Lilli Logan Arader, LCSW

 
 

Areas of focus

In the 10 years I have been in private practice, and the 20 I have spent in the mental health field I have found that my greatest passion and efficacy has ultimately whittled down to “queerness”. To some extent we are all “queer”and by queer that I mean divergent from a seemingly (to me) arbitrary standard that is the very water we swim in. A set of implicit and explicit bars to measure up or down to. Our divergences from this familial and cultural standard vary greatly in areas and extremes and yet none of us ever fully “measure up”. The great questions of my life and career have been those of individuation and how the happenstance of who an individual is fits into the collective. What I have found through research and more importantly through experience and personal healing is that, ironically, we can not belong, cannot “fit in” unless we are first ourselves. Otherwise what is there to connect to? See the drop down menu for more specific populations and area of focus.

Therapeutic approach

“Therapeutic alliance” or the trust between a client and a therapist is the number one indicator of successful therapeutic outcomes. That means that nothing, and I mean nothing, is more important in this space than trust.
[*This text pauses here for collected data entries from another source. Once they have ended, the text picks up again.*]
(** A widget of the layout is drawn in its style: [draw_widget] sets
    the style of the widget's group, and what the widget writes it
    writes in its own style. *)
Lemma draw_widget_ink `{!WidgetInk W} `{!WidgetInkLaws w W} pos (x : W) bbox
    c p0 self :
  kept w p0 self -> cells self bbox = Some c ->
  exists cs self',
    draw_widget pos x bbox self = (ROk tt, self') /\
    sent self' = sent self ++ cs /\
    Screen.theme self' = Screen.theme self /\
    written_in p0 (sent self) cs (ink x (Screen.theme self)) /\
    kept w p0 self'.
Proof.
  intros Hk Hc. unfold draw_widget. rewrite Hc. cbv zeta. unfold Cells.theme.
  destruct (set_style_kept w _ p0 self
              (theme_steady (Screen.theme self) (style_group x)) Hk)
    as (s1 & Hq1 & Hst1 & Hk1).
  assert (Screen.theme s1 = Screen.theme self) as Hth by apply Hq1.
  rewrite <- Hth in Hst1.
  destruct (draw_ink x c pos p0 s1 Hk1 Hst1) as (cs2 & s2 & Hq2 & Hw).
  destruct (draw_keeps x c pos p0 s1 Hk1) as (s2' & E2 & Hk2).
  assert (s2' = s2) as -> by (destruct Hq2 as (E & _); congruence).
  pose proof (queues_seq _ _ _ _ _ _ _ Hq1 Hq2) as (E & He & _).
  eexists _, s2. split; [exact E|]. split; [exact (emits_sent _ _ _ He)|].
  split; [apply He|]. split; [|done]. apply written_in_style_cmds.
  rewrite <- (emits_sent _ _ _ (proj1 (proj2 Hq1))). by rewrite <- Hth.
Qed.

Section ink.
Context `{!WidgetInk W} `{!WidgetInkLaws w W}.

(** One turn of the loop of [draw]. *)
Lemma draw_item_ink i bbox ws p0 self :
  kept w p0 self ->
  exists cs self',
    match ws !! i with
    | Some widget => draw_widget Pos.default widget bbox
    | None => io_ret tt
    end self = (ROk tt, self') /\
    sent self' = sent self ++ cs /\
    Screen.theme self' = Screen.theme self /\
    Forall (fun pc => frame_ink [(i, bbox)] ws (Screen.theme self) pc.1)
      (inked (Pen.run p0 (sent self)) cs) /\
    kept w p0 self'.
Proof.
  intros Hk.
  assert (exists cs self', io_ret tt self = (ROk tt, self') /\
            sent self' = sent self ++ cs /\
            Screen.theme self' = Screen.theme self /\
            Forall (fun pc => frame_ink [(i, bbox)] ws (Screen.theme self) pc.1)
              (inked (Pen.run p0 (sent self)) cs) /\ kept w p0 self') as Hret.
  { exists [], self. rewrite app_nil_r. split_and!; done || constructor. }
  destruct (ws !! i) as [x|] eqn:Hx; [|exact Hret].
  destruct (cells self bbox) as [c|] eqn:Hc;
    [|unfold draw_widget; by rewrite Hc].
  destruct (draw_widget_ink Pos.default x bbox c p0 self Hk Hc)
    as (cs & self' & E & Hs & Hth & Hw & Hk').
  exists cs, self'. split_and!; try done.
  eapply Forall_impl; [exact Hw|]. intros [p cmd] Hp.
  exists i, x, bbox. split; [set_solver|done].
Qed.
Lemma again_popped (c : Config) (m1 m : PiketOmprengDES) (e : entry)
      (q : list entry) :
  again_inv c m1 (queue (env m)) m -> heappop (queue (env m)) = Some (e, q) ->
  again_inv c m1 (e :: queue (env (popped m e q))) (popped m e q).
Proof.
  intros H Hq. apply heappop_perm in Hq.
  apply (again_inv_perm _ _ _ _ _ Hq) in H.
  destruct H. constructor; assumption.
Qed.

Lemma step_again (c : Config) (m1 m m' : PiketOmprengDES) :
  Sched m -> again_inv c m1 (queue (env m)) m -> step m = Some (Ok m') ->
  again_inv c m1 (queue (env m')) m'.
Proof.
  intros HS HA Hs. apply step_fires in Hs. destruct Hs as [e [q [Hq Hf]]].
  eapply fires_again; [apply sched_popped; eassumption | | exact Hf].
  apply again_popped; assumption.
Qed.

Context `{!RandomSourceOk R}.
(** * gen_images: sampling frames of a video into a directory of stills

    A shallow embedding of [colmapwork/gen_images.py].  The script is one
    function, [main]; it is embedded as a program in a small monad that
    threads the world (file system, remote site, event history) and the three
    ways a Python statement ends: normally, by [return], by an exception.

    Numbers are modelled as Python has them: [int] is [Z], [float] is an
    IEEE 754 binary64 value ([spec_float] at precision 53, [emax] 1024), with
    Python's exceptions on top of IEEE arithmetic ([ZeroDivisionError] on a
    zero divisor, [OverflowError] and [ValueError] from [int] on an infinity
    and a NaN).

    What lies outside the script is modelled as far as the script uses it:
    - the file system is a finite map from paths to directories and files,
      keyed by the parts of the path as written (no symbolic links, no
      [..]), so that [str(p)] names the file [p] names; for a path the map
      has nothing at, the world tells with which error number the lookup
      fails, since [Path.exists] takes only some of them for "not there";
    - the remote site is an oracle of the world, which answers a URL with
      its MP4 streams or with an exception;
    - MoviePy opens a file holding a video as a clip with a frame rate, a
      duration and a frame for every timestamp;
    - the history records every call that reaches outside and every
      assignment to a variable of the sampling plan, in the order of the
      statements of [main]. *)

From Stdlib Require Import ZArith QArith Qround Qpower Floats.SpecFloat Ascii String Lia.
From stdpp Require Import base numbers list list_numbers sorting strings pretty gmap fin_maps.

Local Open Scope Z_scope.

(** ** Python values *)

(** The exceptions the script can meet. *)
Inductive exn :=
  | ZeroDivisionError
  | OverflowError
  | ValueError
  | FileNotFoundError
  | NotADirectoryError
  | IsADirectoryError
  | FileExistsError
  | PermissionError
  | OSError
  | AttributeError
  | RemoteError (msg : string).

(** How the evaluation of an expression ends. *)
Inductive result (A : Type) :=
  | Ok (a : A)
  | Err (e : exn).
Arguments Ok {A} a.
Arguments Err {A} e.

Module PyFloat.

(** binary64 *)
Definition prec : Z := 53.
Definition emax : Z := 1024.

Definition float := spec_float.

Definition mul : float -> float -> float := SFmul prec emax.
Definition ltb : float -> float -> bool := SFltb.
Definition leb : float -> float -> bool := SFleb.

(** [float(n)] for an [int]: correctly rounded (to nearest, ties to even);
    an [int] beyond the largest float raises [OverflowError]. *)
Definition of_int (n : Z) : result float :=
  match binary_normalize prec emax n 0 false with
  | S754_infinity _ => Err OverflowError
  | x => Ok x
  end.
What Ive found that actually means, in practice, is that I believe you, that in fact, I trust you, EVEN WHEN that challenges my world view, my education or my training. Western pschology is inherently biased, most concepts are. To see past this to the actual individual takes humility, patience and a trust in the process of discovery over the ideas I may have. These are the areas of true growth I have found over the years as a practitioner. I know myself well enough to believe you when you tell me who you are. I also do not ask what I do not give. I am committed to showing up as a true other, a real human sitting across from you, experiencing you, responding actually and genuinely bearing witness. Simply, I am me so you can be you. I often laugh, curse, cry and talk (sometimes a lot) in session.

Modalities

I am trained and certified in Eye Movement Desensitization (EMDR) and Accelerated Experiential Dynamic Psychotherapy (AEDP). I also pull heavily from Somatic Experiencing (SE) and Internal Family Systems (IFS). Finally I am a practitioner of buddhist mindfulness for 20 years and frequently pull the concepts therein into our work. What all of these modalities have in common are that each allow the individual to reveal themselves and their healing as it already is. Similar to the way a plant grows or a spider makes its web. Each approach calls this innate being (or becoming) into being. It can be called “suchness”, “core state”, “Self”, “bodhichitta”. They all stand for a part of you that can feel totally foreign yet more familiar than anything else you’ve known. Each of these modalities is like a detailed map, but no map is the actual terrain. A buddhist analogy is “the finger pointing to the moon is not the moon”. You have to experience where they lead to actually know it. I chose all “bottom up” modalities because none of them is prescriptive. They allow truth to reveal itself.